-- Given information --
=====

(** * Verification of the crawl pipeline (internal/crawl/crawl.go)

    A shallow embedding of the fetch / parse / provenance pipeline of the
    funding-manifest portal.  Go byte slices are lists of bytes (with the nil
    slice kept apart from the empty one), Go strings are [string], Go [int]
    and [int64] are [Z], a Go [error] is the text of its message, and every
    function that touches the network or the logger is a state transformer
    over the state of the outside world and the trace of what was done. *)

From Stdlib Require Import List ZArith Lia Bool String Ascii.
From Stdlib.Strings Require Import Byte.
From Stdlib Require Import DecimalString.
Import ListNotations.
Local Open Scope string_scope.
Local Open Scope Z_scope.

Set Implicit Arguments.

(** ** Go values *)

(** A Go [error] value is represented by its message; [None] is [nil]. *)
Definition error := string.

(** [[]byte]: [None] is the nil slice, [Some l] a slice holding [l]. *)
Definition ByteSlice := option (list byte).

(** The bytes a slice holds; the nil slice holds none. *)
Definition contents (b : ByteSlice) : list byte :=
  match b with
  | None => []
  | Some l => l
  end.

(** [[]byte(s)] for a Go string [s]. *)
Definition bytes_of (s : string) : list byte := list_byte_of_string s.

(** [bytes.Equal]: same length and same bytes. *)
Fixpoint bytes_Equal (a b : list byte) : bool :=
  match a, b with
  | [], [] => true
  | x :: a', y :: b' => Byte.eqb x y && bytes_Equal a' b'
  | _, _ => false
  end.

=====

-- Your objective --
When a line in the listing has the word "Scope", return that line.

-- Response to this task --
Local Open Scope string_scope.
Local Open Scope Z_scope.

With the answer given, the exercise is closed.